According to a study released by the US Centers for Disease Control and Prevention, fewer US schools are making soda, candy bars and other types of 'junk food' available on their premises.
"The school environment is a key setting for influencing children's food choices and eating habits," said Howell Wechsler, director of CDC's Division of Adolescent and School Health, in hailing a trend toward healthier food in US schools.
"By ensuring that only healthy food options are available, schools can model healthy eating behaviors, help improve students' diets, and help young people establish lifelong healthy eating habits," he said.
Meanwhile, the percentage of secondary schools not selling candy or salty, fatty snacks rose from 46 percent in 2006 to 64 percent in 2008.
The report highlights a growing push across the United States to stem an obesity epidemic that finds nearly one-third of youth in some 30 US states either overweight or obese.
Sweets, salty snacks and sugary soft drinks are seen as prime culprits in Americans' expanding waistlines, with one can of soda pop, the daily beverage of choice for millions of Americans, packing around 140 calories.

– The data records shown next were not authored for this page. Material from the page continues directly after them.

(* ===== verification/DurableInv.v ===== *)
(** * The invariant of the durable event store

    [store_ok] is what every operation maintains: the budget row equals the
    tables' totals, every event's cost covers its deliveries, every
    subscription's pending counter is the number of its live deliveries and
    within its limit, delivery rows are well formed, foreign keys hold, and every
    ciphertext opens to the event its row names. *)
From Stdlib Require Import Strings.Byte ZArith Lia.
From S2P Require Import Prelude GoStrings FabricRef Wire Events SqlTx Durable.
#[local] Open Scope Z_scope.

Module DurableInv.
Import Events Durable.

Section inv.
Context `{Sha256, Wire.JsonDecoder, CloudEvents, DataProtector, DurableJson}.

(** An event row as [Publish] writes it. *)
Definition event_row_ok (s : Store) (ek : EventKey) (e : EventRow) : Prop :=
  blen (e_cipher e) <= MaxCipherBytes (config s) /\
  is_ok (decode s ek.1 ek.2 (e_digest e) (e_cipher e)) = true /\
  in_int64 (e_created e) /\ e_created e + DedupTTL (config s) <= max_int64 /\
  e_expires e = e_created e + DeliveryTTL (config s) /\
  e_retain_until e = e_created e + DedupTTL (config s).

(** A delivery row: what [verify] checks, and that the lease generation counts
    the attempts. *)
Definition delivery_row_ok (c : Config) (r : DeliveryRow) : Prop :=
  bad_delivery c r = false /\ d_generation r = d_attempt r.

(** The tables, up to [dr] rows and [dc] bytes not yet on the budget row, with
    [extra ek] bytes of an event's cost not yet backed by deliveries, and
    [due sub] pending deliveries the counter of a subscription is ahead by. *)
Record tables_ok (s : Store) (dr dc : Z) (extra : EventKey -> Z) (due : string -> Z) (d : DB) : Prop := {
  ok_rows : budget_rows d + dr = total_rows d;
  ok_bytes : budget_bytes d + dc = msum (fun _ e => e_cost e) (events d);
  ok_cost ek e : events d !! ek = Some e -> e_cost e = event_cost d ek e + extra ek;
  ok_event ek e : events d !! ek = Some e -> event_row_ok s ek e;
  ok_pending sub p : subscriptions d !! sub = Some p ->
    p = pending_count d sub + due sub /\ p <= MaxPendingPerSubscription (config s);
  ok_delivery k r : deliveries d !! k = Some r -> delivery_row_ok (config s) r;
  ok_fk k r : deliveries d !! k = Some r ->
    is_Some (events d !! k.2) /\ is_Some (subscriptions d !! k.1);
}.

Definition zero_fn {A : Type} : A -> Z := fun _ => 0.

Record db_ok (s : Store) (d : DB) : Prop := {
  ok_tables : tables_ok s 0 0 zero_fn zero_fn d;
  ok_max_rows : budget_rows d <= MaxRows (config s);
  ok_max_bytes : budget_bytes d <= MaxBytes (config s);
}.

Record store_ok (s : Store) : Prop := {
  ok_limits : limits_ok (config s) = true;
  ok_db : db_ok s (db s);
}.

(** *** Bounds the limits give *)
Lemma limits_bounds c : limits_ok c = true ->
  1 <= MaxAttempts c <= 100000 /\ time_Millisecond <= LeaseTTL c <= time_Hour /\
  time_Millisecond <= RetryDelay c <= time_Hour /\
  time_Millisecond <= DeliveryTTL c <= DedupTTL c /\ DedupTTL c <= 365 * 24 * time_Hour /\
  1 <= MaxEventBytes c <= MaxCipherBytes c /\ 1 <= MaxPendingPerSubscription c.
Proof. unfold limits_ok. intros. rinv. repeat split; lia. Qed.

(** *** How the aggregates react to the table updates *)
Definition set_deliveries (d : DB) (m : gmap DeliveryKey DeliveryRow) : DB :=
  mkDB (identity d) (budget_rows d) (budget_bytes d) (subscriptions d) (events d) m.

Lemma set_delivery_eq k where_ f d r :
  deliveries d !! k = Some r ->
  set_delivery k where_ f d =
  set_deliveries d (<[k := if where_ r then f r else r]> (deliveries d)).
Proof.
  intros Hk. unfold set_delivery, set_deliveries. f_equal.
  apply map_eq. intros j. destruct (decide (j = k)) as [->|Hne].
  - rewrite lookup_alter_eq, lookup_insert_eq, Hk. done.
  - by rewrite lookup_alter_ne, lookup_insert_ne by done.
Qed.

Lemma deliveries_cost_insert d ek k r : deliveries d !! k = None ->
  deliveries_cost (set_deliveries d (<[k := r]> (deliveries d))) ek =
  deliveries_cost d ek + (if bool_decide (k.2 = ek) then delivery_cost k else 0).
Proof. intros Hk. unfold deliveries_cost. cbn [deliveries set_deliveries]. rewrite msum_insert by done. lia. Qed.

Lemma deliveries_cost_update d ek k r r' : deliveries d !! k = Some r ->
  deliveries_cost (set_deliveries d (<[k := r']> (deliveries d))) ek = deliveries_cost d ek.
Proof. intros Hk. unfold deliveries_cost. cbn [deliveries set_deliveries]. rewrite (msum_update _ _ _ r) by done. lia. Qed.

Lemma pending_count_insert d sub k r : deliveries d !! k = None ->
  pending_count (set_deliveries d (<[k := r]> (deliveries d))) sub =
  pending_count d sub + b2z (bool_decide (k.1 = sub) && live r).
Proof.
  intros Hk. unfold pending_count, mcount. cbn [deliveries set_deliveries].
  rewrite msum_insert by done. lia.
Qed.

Lemma pending_count_update d sub k r r' : deliveries d !! k = Some r ->
  pending_count (set_deliveries d (<[k := r']> (deliveries d))) sub =
  pending_count d sub - b2z (bool_decide (k.1 = sub) && live r)
                      + b2z (bool_decide (k.1 = sub) && live r').
Proof.
  intros Hk. unfold pending_count, mcount. cbn [deliveries set_deliveries].
  by rewrite (msum_update _ _ _ r).
Qed.

Lemma total_rows_update d k r r' : deliveries d !! k = Some r ->
  total_rows (set_deliveries d (<[k := r']> (deliveries d))) = total_rows d.
Proof.
  intros Hk. unfold total_rows. cbn [deliveries set_deliveries events].
  by rewrite map_size_insert_Some by (by exists r).
Qed.

(** Rewriting one delivery row in place. *)
Lemma tables_update s due d k r r' :
  tables_ok s 0 0 zero_fn due d -> deliveries d !! k = Some r ->
  delivery_row_ok (config s) r' ->
  tables_ok s 0 0 zero_fn
    (fun sub => due sub + (b2z (bool_decide (k.1 = sub) && live r) -
                           b2z (bool_decide (k.1 = sub) && live r')))
    (set_deliveries d (<[k := r']> (deliveries d))).
Proof.
  intros Hok Hk Hr'. destruct Hok as [Hrows Hbytes Hcost Hev Hpend Hdel Hfk]. constructor.
  - by rewrite (total_rows_update _ _ r).
  - done.
  - intros ek e He. cbn [events set_deliveries] in He. rewrite (Hcost ek e He).
    unfold event_cost. by rewrite (deliveries_cost_update _ _ _ r).
  - done.
  - intros sub p Hp. cbn [subscriptions set_deliveries] in Hp. destruct (Hpend sub p Hp) as [-> ?].
    split; [|done]. rewrite (pending_count_update _ _ _ r) by done. lia.
  - intros k0 r0. cbn [deliveries set_deliveries]. rewrite lookup_insert_Some.
    intros [[<- <-]|[_ ?]]; eauto.
  - intros k0 r0. cbn [deliveries set_deliveries events subscriptions].
    rewrite lookup_insert_Some. intros [[<- <-]|[_ ?]]; eauto.
Qed.

(** [UPDATE subscriptions SET pending=pending+?] *)
Lemma tables_add_pending s dr dc extra due d sub delta :
  tables_ok s dr dc extra due d ->
  (forall p, subscriptions d !! sub = Some p -> p + delta <= MaxPendingPerSubscription (config s)) ->
  tables_ok s dr dc extra (fun x => due x + (if bool_decide (x = sub) then delta else 0))
    (add_pending sub delta d).
Proof.
  intros Hok Hmax. destruct Hok as [Hrows Hbytes Hcost Hev Hpend Hdel Hfk]. constructor; try done.
  - intros sub' p. cbn [subscriptions add_pending].
    destruct (decide (sub' = sub)) as [->|Hne].
    + rewrite lookup_alter_eq. destruct (subscriptions d !! sub) as [q|] eqn:Hq; [|done].
      intros [= <-]. destruct (Hpend sub q Hq). rewrite bool_decide_eq_true_2 by done.
      split; [|by apply Hmax]. change (pending_count (add_pending sub delta d) sub) with (pending_count d sub). lia.
    + rewrite lookup_alter_ne by done. intros Hp. rewrite bool_decide_eq_false_2 by done.
      destruct (Hpend sub' p Hp). split; [|done].
      change (pending_count (add_pending sub delta d) sub') with (pending_count d sub'). lia.
  - intros k r Hk. cbn [deliveries events subscriptions add_pending] in *.
    destruct (Hfk k r Hk) as [? [p Hp]]. split; [done|].
    destruct (decide (k.1 = sub)) as [<-|?].
    + rewrite lookup_alter_eq, Hp. by eexists.
    + rewrite lookup_alter_ne by done. by eexists.
Qed.

Lemma tables_ext s dr dc extra extra' due due' d :
  tables_ok s dr dc extra due d -> (forall ek, extra ek = extra' ek) ->
  (forall sub, due sub = due' sub) -> tables_ok s dr dc extra' due' d.
Proof.
  intros [Hrows Hbytes Hcost Hev Hpend Hdel Hfk] He Hd. constructor; try done.
  - intros ek e Hx. rewrite <- He. eauto.
  - intros sub p Hp. rewrite <- Hd. eauto.
Qed.

(** ** Claim *)
(** A delivery that may be handed out at [n]. *)
Definition eligible (sub : string) (n : Z) (k : DeliveryKey) (r : DeliveryRow) : Prop :=
  k.1 = sub /\ ((d_state r = pending /\ d_due r <= n) \/ (d_state r = claimed /\ d_lease r <= n)).

(** The instant since which it has been waiting. *)
Definition waiting_since (r : DeliveryRow) : Z :=
  match d_state r with pending => d_due r | _ => d_lease r end.

Lemma due_candidate_Some d sub n qk : due_candidate d sub n = Some qk ->
  exists r, deliveries d !! (sub, qk.2) = Some r /\ d_state r = pending /\ d_due r <= n /\
    qk.1 = d_due r /\
    forall k r', deliveries d !! k = Some r' -> k.1 = sub -> d_state r' = pending -> d_due r' <= n ->
      key_le qk (d_due r', k.2).
Proof.
  unfold due_candidate. intros ([[sub' ek] r] & Hsel & ->)%fmap_Some.
  apply select_first_Some in Hsel as (Hk & Hp & Hmin); [|apply _..]. rinv. cbn in *. subst.
  exists r. split_and!; try done; [lia|]. intros k r' Hk' <- Hst Hdue.
  destruct (Hmin k r' Hk') as [[= -> ->]|Hle].
  - rewrite !bool_decide_eq_true_2 by done. simpl. lia.
  - apply key_le_refl.
  - exact Hle.
Qed.

Lemma lease_candidate_Some d sub n qk : lease_candidate d sub n = Some qk ->
  exists r, deliveries d !! (sub, qk.2) = Some r /\ d_state r = claimed /\ d_lease r <= n /\
    qk.1 = d_lease r /\
    forall k r', deliveries d !! k = Some r' -> k.1 = sub -> d_state r' = claimed -> d_lease r' <= n ->
      key_le qk (d_lease r', k.2).
Proof.
  unfold lease_candidate. intros ([[sub' ek] r] & Hsel & ->)%fmap_Some.
  apply select_first_Some in Hsel as (Hk & Hp & Hmin); [|apply _..]. rinv. cbn in *. subst.
  exists r. split_and!; try done; [lia|]. intros k r' Hk' <- Hst Hdue.
  destruct (Hmin k r' Hk') as [[= -> ->]|Hle].
  - rewrite !bool_decide_eq_true_2 by done. simpl. lia.
  - apply key_le_refl.
  - exact Hle.
Qed.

The CDC found the greatest improvements in states that have adopted strong school nutrition standards and policies for foods and beverages sold outside school meal programs, such as in vending machine on school property.
The sharpest decline in the sale of junk food was found in the southern US states of Mississippi and Tennessee, the agency said.
"Mississippi and Tennessee are excellent examples of this progress. However, there are still far too many schools selling less nutritious foods and beverages," said Wechsler.
The CDC survey is conducted every two years, and tracks physical education requirements, school health policies related to HIV/AIDS, tobacco-use prevention, nutrition and other major health indicators.